[Collected data]

----------------

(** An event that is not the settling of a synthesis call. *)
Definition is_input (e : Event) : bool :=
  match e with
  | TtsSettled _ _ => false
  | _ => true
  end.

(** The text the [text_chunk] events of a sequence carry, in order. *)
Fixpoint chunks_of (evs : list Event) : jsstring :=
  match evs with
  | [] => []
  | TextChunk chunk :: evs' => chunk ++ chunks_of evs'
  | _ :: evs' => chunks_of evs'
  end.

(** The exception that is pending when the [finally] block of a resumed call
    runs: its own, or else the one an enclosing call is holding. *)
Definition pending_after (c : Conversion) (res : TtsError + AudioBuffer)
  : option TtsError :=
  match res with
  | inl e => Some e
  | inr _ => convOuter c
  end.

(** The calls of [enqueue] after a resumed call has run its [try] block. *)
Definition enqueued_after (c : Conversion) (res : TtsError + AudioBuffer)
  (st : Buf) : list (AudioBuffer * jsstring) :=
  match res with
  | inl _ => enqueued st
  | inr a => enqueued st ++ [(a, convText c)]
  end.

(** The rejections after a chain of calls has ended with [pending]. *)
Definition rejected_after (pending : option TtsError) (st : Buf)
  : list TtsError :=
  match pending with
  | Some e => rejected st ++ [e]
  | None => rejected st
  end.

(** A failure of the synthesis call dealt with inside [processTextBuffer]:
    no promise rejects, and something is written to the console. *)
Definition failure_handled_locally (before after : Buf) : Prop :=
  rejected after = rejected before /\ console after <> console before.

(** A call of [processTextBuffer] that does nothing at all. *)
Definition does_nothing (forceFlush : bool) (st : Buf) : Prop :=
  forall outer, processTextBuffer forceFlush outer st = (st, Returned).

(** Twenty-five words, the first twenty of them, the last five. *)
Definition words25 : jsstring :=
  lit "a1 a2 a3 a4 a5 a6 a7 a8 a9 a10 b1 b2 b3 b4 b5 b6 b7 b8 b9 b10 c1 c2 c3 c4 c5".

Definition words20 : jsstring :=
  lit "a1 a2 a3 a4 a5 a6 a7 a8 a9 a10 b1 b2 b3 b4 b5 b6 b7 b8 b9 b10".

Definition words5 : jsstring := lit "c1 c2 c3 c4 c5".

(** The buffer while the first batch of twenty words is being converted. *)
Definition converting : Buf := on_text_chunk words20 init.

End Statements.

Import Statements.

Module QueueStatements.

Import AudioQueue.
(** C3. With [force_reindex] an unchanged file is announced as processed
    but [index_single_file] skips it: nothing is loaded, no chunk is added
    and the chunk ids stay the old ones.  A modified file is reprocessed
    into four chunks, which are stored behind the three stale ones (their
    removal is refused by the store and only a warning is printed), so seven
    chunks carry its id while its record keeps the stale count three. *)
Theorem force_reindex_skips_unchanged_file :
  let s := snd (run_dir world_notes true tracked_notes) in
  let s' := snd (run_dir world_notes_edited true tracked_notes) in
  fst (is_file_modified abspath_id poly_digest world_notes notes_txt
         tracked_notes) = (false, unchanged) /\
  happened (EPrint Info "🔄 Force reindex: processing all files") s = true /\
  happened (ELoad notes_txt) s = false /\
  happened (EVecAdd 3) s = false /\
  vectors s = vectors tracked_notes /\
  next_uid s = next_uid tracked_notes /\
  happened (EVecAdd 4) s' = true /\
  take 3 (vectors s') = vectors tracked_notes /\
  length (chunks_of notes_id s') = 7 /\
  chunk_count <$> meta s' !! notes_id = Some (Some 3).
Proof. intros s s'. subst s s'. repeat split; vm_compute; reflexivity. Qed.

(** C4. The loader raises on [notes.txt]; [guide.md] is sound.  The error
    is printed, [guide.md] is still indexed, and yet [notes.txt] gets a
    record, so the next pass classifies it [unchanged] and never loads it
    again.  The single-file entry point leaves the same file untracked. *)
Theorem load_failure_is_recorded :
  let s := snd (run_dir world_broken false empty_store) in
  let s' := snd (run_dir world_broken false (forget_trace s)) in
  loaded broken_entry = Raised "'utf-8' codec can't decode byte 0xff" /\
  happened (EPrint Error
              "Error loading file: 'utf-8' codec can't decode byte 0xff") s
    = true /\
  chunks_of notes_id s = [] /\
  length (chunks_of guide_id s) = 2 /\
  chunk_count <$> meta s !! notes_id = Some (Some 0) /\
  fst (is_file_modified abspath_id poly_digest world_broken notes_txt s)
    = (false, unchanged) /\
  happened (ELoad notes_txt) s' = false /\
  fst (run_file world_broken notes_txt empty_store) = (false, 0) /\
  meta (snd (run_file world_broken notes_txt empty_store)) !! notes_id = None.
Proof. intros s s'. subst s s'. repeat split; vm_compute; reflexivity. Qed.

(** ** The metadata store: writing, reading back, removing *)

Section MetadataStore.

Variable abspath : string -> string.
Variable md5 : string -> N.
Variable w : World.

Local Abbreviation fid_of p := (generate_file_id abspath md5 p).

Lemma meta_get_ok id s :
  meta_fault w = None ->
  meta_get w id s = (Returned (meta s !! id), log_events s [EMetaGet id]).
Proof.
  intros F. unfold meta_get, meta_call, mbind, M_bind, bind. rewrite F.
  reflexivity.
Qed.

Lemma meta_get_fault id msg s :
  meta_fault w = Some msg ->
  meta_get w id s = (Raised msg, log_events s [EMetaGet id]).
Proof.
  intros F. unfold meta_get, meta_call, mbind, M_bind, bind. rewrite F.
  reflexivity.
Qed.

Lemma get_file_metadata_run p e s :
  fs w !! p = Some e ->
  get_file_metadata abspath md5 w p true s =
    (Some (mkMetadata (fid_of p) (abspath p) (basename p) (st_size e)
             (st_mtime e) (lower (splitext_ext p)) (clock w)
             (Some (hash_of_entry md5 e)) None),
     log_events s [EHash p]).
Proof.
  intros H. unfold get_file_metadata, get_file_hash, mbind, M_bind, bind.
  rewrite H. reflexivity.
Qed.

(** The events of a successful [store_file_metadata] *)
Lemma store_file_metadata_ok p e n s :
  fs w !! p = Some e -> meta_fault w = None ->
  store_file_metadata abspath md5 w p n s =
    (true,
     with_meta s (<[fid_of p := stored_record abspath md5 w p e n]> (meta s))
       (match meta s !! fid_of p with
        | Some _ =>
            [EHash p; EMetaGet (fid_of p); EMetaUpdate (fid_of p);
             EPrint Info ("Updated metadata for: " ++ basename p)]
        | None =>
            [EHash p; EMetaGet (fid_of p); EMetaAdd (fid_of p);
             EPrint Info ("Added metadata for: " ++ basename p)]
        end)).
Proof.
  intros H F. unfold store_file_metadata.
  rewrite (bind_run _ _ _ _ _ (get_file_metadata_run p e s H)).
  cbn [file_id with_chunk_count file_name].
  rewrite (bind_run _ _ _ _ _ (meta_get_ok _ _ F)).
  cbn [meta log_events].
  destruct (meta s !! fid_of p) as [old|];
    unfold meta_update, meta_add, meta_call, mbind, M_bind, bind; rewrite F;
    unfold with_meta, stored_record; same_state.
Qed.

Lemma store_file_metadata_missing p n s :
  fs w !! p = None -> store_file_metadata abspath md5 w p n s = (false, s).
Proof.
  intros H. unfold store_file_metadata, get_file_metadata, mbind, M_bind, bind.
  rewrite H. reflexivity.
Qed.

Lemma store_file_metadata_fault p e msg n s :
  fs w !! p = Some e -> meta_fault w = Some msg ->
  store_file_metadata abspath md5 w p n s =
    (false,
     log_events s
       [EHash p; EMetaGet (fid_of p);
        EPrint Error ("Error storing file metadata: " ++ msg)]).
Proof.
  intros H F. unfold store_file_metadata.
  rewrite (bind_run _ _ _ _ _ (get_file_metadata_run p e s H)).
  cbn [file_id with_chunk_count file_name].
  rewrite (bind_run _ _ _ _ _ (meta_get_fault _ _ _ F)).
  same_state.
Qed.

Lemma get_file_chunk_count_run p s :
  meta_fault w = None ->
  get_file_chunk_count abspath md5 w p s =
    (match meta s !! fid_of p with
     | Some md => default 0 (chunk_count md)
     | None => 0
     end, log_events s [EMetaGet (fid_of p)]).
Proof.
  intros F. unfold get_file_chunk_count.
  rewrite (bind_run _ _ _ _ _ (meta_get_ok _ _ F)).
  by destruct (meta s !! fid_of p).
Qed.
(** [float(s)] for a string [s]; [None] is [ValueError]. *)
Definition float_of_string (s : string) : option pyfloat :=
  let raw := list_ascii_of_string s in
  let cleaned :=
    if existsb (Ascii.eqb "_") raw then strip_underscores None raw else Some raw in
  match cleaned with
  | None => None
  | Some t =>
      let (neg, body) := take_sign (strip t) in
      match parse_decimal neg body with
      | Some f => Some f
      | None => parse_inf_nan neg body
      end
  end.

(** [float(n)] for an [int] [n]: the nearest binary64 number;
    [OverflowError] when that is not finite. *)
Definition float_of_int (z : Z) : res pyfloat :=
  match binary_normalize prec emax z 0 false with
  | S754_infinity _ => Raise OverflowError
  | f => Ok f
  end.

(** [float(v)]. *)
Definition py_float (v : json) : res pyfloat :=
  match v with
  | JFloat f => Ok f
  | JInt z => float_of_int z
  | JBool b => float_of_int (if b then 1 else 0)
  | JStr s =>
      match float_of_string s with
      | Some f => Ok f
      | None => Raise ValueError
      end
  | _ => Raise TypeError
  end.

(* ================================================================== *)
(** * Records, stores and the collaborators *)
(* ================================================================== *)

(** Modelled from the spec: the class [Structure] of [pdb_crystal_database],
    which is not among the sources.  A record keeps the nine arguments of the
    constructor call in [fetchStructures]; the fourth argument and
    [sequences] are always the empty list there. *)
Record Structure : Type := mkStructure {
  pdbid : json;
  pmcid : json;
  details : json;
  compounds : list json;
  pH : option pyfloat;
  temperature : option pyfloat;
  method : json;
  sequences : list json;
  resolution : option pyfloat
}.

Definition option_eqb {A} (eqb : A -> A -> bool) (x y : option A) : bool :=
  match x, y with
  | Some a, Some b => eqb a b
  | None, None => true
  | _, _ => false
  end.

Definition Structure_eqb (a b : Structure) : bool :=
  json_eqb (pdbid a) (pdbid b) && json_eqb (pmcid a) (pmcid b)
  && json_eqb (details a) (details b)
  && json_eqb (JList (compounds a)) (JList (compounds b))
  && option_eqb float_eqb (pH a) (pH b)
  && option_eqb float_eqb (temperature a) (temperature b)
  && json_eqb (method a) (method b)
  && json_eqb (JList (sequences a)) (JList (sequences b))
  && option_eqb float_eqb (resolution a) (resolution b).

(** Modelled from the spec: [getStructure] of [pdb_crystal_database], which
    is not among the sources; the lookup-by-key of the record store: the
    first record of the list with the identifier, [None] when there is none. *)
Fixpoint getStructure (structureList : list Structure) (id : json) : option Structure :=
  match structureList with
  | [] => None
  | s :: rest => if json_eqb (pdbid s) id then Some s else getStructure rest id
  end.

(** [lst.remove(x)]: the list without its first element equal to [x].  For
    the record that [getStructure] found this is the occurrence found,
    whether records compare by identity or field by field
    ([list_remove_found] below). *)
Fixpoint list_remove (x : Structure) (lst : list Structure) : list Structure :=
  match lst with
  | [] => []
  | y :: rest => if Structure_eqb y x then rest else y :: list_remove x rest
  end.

----------------

--- Required action ---
Within the entries above, how many lines contain the word "resolution"? State the number only.

--- Solution to this exercise ---
2